- _TO DO_: In the entries that follow, the line with "steps !! i = Some" opens the range and the line with "intros Hst Hmore" closes it; repeat that range exactly, both lines included.

[EXERCISE MATERIAL]

(** ** The part of the state the statements work on *)
Class DbState (S Db : Type) : Type := {
  get_db : S -> Db;
  set_db : Db -> S -> S;
}.
(** The user's database and the migration history are separate parts of the
    state. *)
Class DbFrame {DateTime Json Text S E Db} {X : Externals DateTime Json Text} {MP : MigrationPersistence DateTime Json S E}
    {HC : PersistenceContract S E} (DS : DbState S Db) : Prop := {
  get_set_db : forall d s, get_db (set_db d s) = d;
  set_db_inv : forall d s, p_inv s -> p_inv (set_db d s);
  set_db_view : forall d s, view (set_db d s) = view s;
  update_db : forall p s, get_db (p_update p s).2 = get_db s;
  create_db : forall m s, get_db (p_create m s).2 = get_db s;
}.

(** A computation on the database, in the whole state. *)
Definition on_db {S Db E A} `{!DbState S Db} (m : eff Db E A) : eff S E A := fun s =>
  let '(r, d) := m (get_db s) in (r, set_db d s).

(** A database migration as the step applier sees it: the steps each way, and
    the SQL of each. *)
Record StepPlan (Step E : Type) : Type := mkStepPlan {
  corrected_steps : list Step;
  rollback : list Step;
  render_forward : Step -> outcome E (list string);
  render_backward : Step -> outcome E (list string);
}.
Arguments corrected_steps {Step E} _.
Arguments rollback {Step E} _.
Arguments render_forward {Step E} _ _.
Arguments render_backward {Step E} _ _.

#[export] Instance SqlDatabaseStepApplier {Step S Db E Json} `{!DbState S Db}
    (query_raw : string -> eff Db E unit) (pretty : StepPlan Step E -> outcome E (list Json)) :
    DatabaseMigrationStepApplier (StepPlan Step E) S E Json := {|
  sa_apply_step d index := on_db (apply_next_step (render_forward d) query_raw (corrected_steps d) index);
  sa_unapply_step d index := on_db (apply_next_step (render_backward d) query_raw (rollback d) index);
  sa_render_steps_pretty := pretty;
|}.

(** ** The loops *)
Section loop.
Context {DateTime Json Text S Db E Step : Type} {X : Externals DateTime Json Text}.
Context {MP : MigrationPersistence DateTime Json S E} {HC : PersistenceContract S E}.
Context {DS : DbState S Db} {HF : DbFrame DS}.
Context (render : Step -> outcome E (list string)) (query_raw : string -> eff Db E unit) (steps : list Step).
Abbreviation Params := (MigrationUpdateParams DateTime).
Abbreviation Migration := (Migration DateTime Json).
(** The counter the loop increments. *)
Context (incr : Params -> Params).

Fixpoint step_loop (fuel step : nat) (u : Params) : eff S E (Params * (unit + E)) :=
  match fuel with
  | 0 => panic "out of fuel"
  | Datatypes.S fuel =>
      r ← attempt (on_db (apply_next_step render query_raw steps step));
      match r with
      | inr err => mret (u, inr err)
      | inl false => mret (u, inl tt)
      | inl true =>
          let u := incr u in
          r ← attempt (p_update u);
          match r with
          | inr err => mret (u, inr err)
          | inl _ => step_loop fuel (Datatypes.S step) u
          end
      end
  end.

(** The parameters describe this migration, and keep doing so. *)
Definition params_of (u : Params) (m : Migration) : Prop :=
  up_name u = mig_name m /\ up_new_name u = mig_name m /\ up_revision u = mig_revision m /\
  finished_ok (up_finished_at u).
Hypothesis incr_params : forall u m, params_of u m -> params_of (incr u) m.

Lemma update_params_at u u' s l m r :
  params_of u m -> params_of u' m -> p_inv s -> view s = l ++ updated u m :: r ->
  exists s', p_update u' s = (Ok tt, s') /\ p_inv s' /\ view s' = l ++ updated u' m :: r /\ get_db s' = get_db s.
Proof.
  intros (Hn & Hn' & Hr & _) (Hm & Hm' & Hmr & Hf) Hi Hv.
  destruct (update_one u' s l (updated u m) r Hi Hv) as (s' & Hu & Hi' & Hv').
  { split; simpl; congruence. }
  { done. }
  exists s'. split_and!; [done|done|done|]. pose proof (update_db (DS := DS) u' s) as Hd. by rewrite Hu in Hd.
Qed.

(** One round on a step that succeeds and is not the last. *)
Lemma loop_round fuel i u s l m r db st :
  steps !! i = Some st -> is_Some (steps !! Datatypes.S i) ->
  exec_step render query_raw st (get_db s) = (Ok tt, db) ->
  params_of u m -> p_inv s -> view s = l ++ updated u m :: r ->
  exists s', step_loop (Datatypes.S fuel) i u s = step_loop fuel (Datatypes.S i) (incr u) s' /\
    p_inv s' /\ view s' = l ++ updated (incr u) m :: r /\ get_db s' = db.
Proof.
  intros Hst Hmore Hex Hpar Hi Hv. cbn [step_loop].
  assert (Hstep : on_db (apply_next_step render query_raw steps i) s = (Ok true, set_db db s)).
  { unfold on_db, apply_next_step. rewrite Hst. simpl. rewrite (eff_bind_Ok _ _ _ _ _ Hex).
    unfold mret, eff_ret. rewrite Nat.add_1_r, bool_decide_eq_true_2 by done. done. }
  rewrite (eff_bind_Ok _ _ _ _ _ (attempt_Ok _ _ _ _ Hstep)). cbv zeta.
  destruct (update_params_at u (incr u) (set_db db s) l m r) as (s' & Hu & Hi' & Hv' & Hd);
    [done|by apply incr_params|by apply set_db_inv|by rewrite set_db_view|].
  exists s'. rewrite (eff_bind_Ok _ _ _ _ _ (attempt_Ok _ _ _ _ Hu)).
  split_and!; [done|done|done|]. by rewrite Hd, get_set_db.
Qed.

(** The first [k] steps succeed and there is a further one. *)
Lemma loop_prefix k : forall fuel i u s l m r db,
  (i + k < length steps)%nat ->
  eff_for (exec_step render query_raw) (take k (drop i steps)) (get_db s) = (Ok tt, db) ->
  params_of u m -> p_inv s -> view s = l ++ updated u m :: r ->
  exists s', step_loop (k + fuel) i u s = step_loop fuel (i + k) (Nat.iter k incr u) s' /\
    p_inv s' /\ view s' = l ++ updated (Nat.iter k incr u) m :: r /\ get_db s' = db /\
    params_of (Nat.iter k incr u) m.
Proof.
  induction k as [|k IH]; intros fuel i u s l m r db Hlen Hex Hpar Hi Hv.
  { simpl in Hex. injection Hex as <-. rewrite Nat.add_0_r. by exists s. }
  destruct (lookup_lt_is_Some_2 steps i) as [st Hst]; [lia|].
  rewrite (drop_S _ _ _ Hst) in Hex. cbn [take eff_for] in Hex.
  destruct (exec_step render query_raw st (get_db s)) as [[[]| |] db1] eqn:E1;
    unfold mbind, eff_bind in Hex; rewrite E1 in Hex; [|discriminate..].
  destruct (loop_round (k + fuel) i u s l m r db1 st) as (s1 & Hr1 & Hi1 & Hv1 & Hd1);
    [done|apply lookup_lt_is_Some_2; lia|done..|].
  rewrite <-Hd1 in Hex. destruct (IH fuel (Datatypes.S i) (incr u) s1 l m r db) as (s' & Hr & Hrest);
    [lia|done|by apply incr_params|done|done|].
  exists s'. simpl plus. rewrite Hr1, Hr, Nat.add_succ_comm.
  replace (Nat.iter k incr (incr u)) with (Nat.iter (Datatypes.S k) incr u) in * by
    (clear; induction k; simpl in *; congruence).
  done.
Qed.

(** All steps succeed. *)
Lemma loop_success fuel u s l m r db :
  (length steps < fuel)%nat ->
  eff_for (exec_step render query_raw) steps (get_db s) = (Ok tt, db) ->
  params_of u m -> p_inv s -> view s = l ++ updated u m :: r ->
  let u' := Nat.iter (pred (length steps)) incr u in
  exists s', step_loop fuel 0 u s = (Ok (u', inl tt), s') /\
    p_inv s' /\ view s' = l ++ updated u' m :: r /\ get_db s' = db /\ params_of u' m.
Proof.
  intros Hfuel Hex Hpar Hi Hv u'. destruct (length steps) as [|n] eqn:Hn.
  { apply nil_length_inv in Hn. rewrite Hn in Hex. destruct fuel as [|fuel]; [lia|].
    injection Hex as <-. exists (set_db (get_db s) s). cbn [step_loop].
    assert (Hstep : on_db (apply_next_step render query_raw steps 0) s = (Ok false, set_db (get_db s) s))
      by (unfold on_db, apply_next_step; by rewrite Hn).
    rewrite (eff_bind_Ok _ _ _ _ _ (attempt_Ok _ _ _ _ Hstep)).
    split_and!; [done|by apply set_db_inv|by rewrite set_db_view|apply get_set_db|done]. }
  destruct (lookup_lt_is_Some_2 steps n) as [st Hst]; [lia|].
  rewrite <-(take_drop_middle _ _ _ Hst), (drop_ge steps) in Hex by lia. rewrite eff_for_app in Hex.
  destruct (eff_for (exec_step render query_raw) (take n steps) (get_db s)) as [[[]| |] db1] eqn:E1; unfold mbind, eff_bind in Hex;
    rewrite E1 in Hex; [|discriminate..].
  cbn [eff_for] in Hex. unfold mbind, eff_bind in Hex.
  destruct (exec_step render query_raw st db1) as [[[]| |] db2] eqn:E2; [|discriminate..]. injection Hex as <-.
  destruct (loop_prefix n (fuel - n) 0 u s l m r db1) as (s1 & Hr & Hi1 & Hv1 & Hd1 & Hp1); [lia|done..|].
  replace (n + (fuel - n))%nat with fuel in Hr by lia. rewrite Hr. simpl plus.
  destruct (fuel - n)%nat as [|f] eqn:Hf; [lia|]. cbn [step_loop]. exists (set_db db2 s1).
  assert (Hstep : on_db (apply_next_step render query_raw steps n) s1 = (Ok false, set_db db2 s1)).
  { unfold on_db, apply_next_step. rewrite Hst. simpl. rewrite Hd1, (eff_bind_Ok _ _ _ _ _ E2).
    unfold mret, eff_ret. rewrite bool_decide_eq_false_2; [done|].
    rewrite lookup_ge_None_2 by lia. by intros []. }
  rewrite (eff_bind_Ok _ _ _ _ _ (attempt_Ok _ _ _ _ Hstep)).
  split_and!; [done|by apply set_db_inv|by rewrite set_db_view|apply get_set_db|done].
Qed.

[/EXERCISE MATERIAL]

- _EXERCISE ANSWER_:
  steps !! i = Some st -> is_Some (steps !! Datatypes.S i) ->
  exec_step render query_raw st (get_db s) = (Ok tt, db) ->
  params_of u m -> p_inv s -> view s = l ++ updated u m :: r ->
  exists s', step_loop (Datatypes.S fuel) i u s = step_loop fuel (Datatypes.S i) (incr u) s' /\
    p_inv s' /\ view s' = l ++ updated (incr u) m :: r /\ get_db s' = db.
Proof.
  intros Hst Hmore Hex Hpar Hi Hv. cbn [step_loop].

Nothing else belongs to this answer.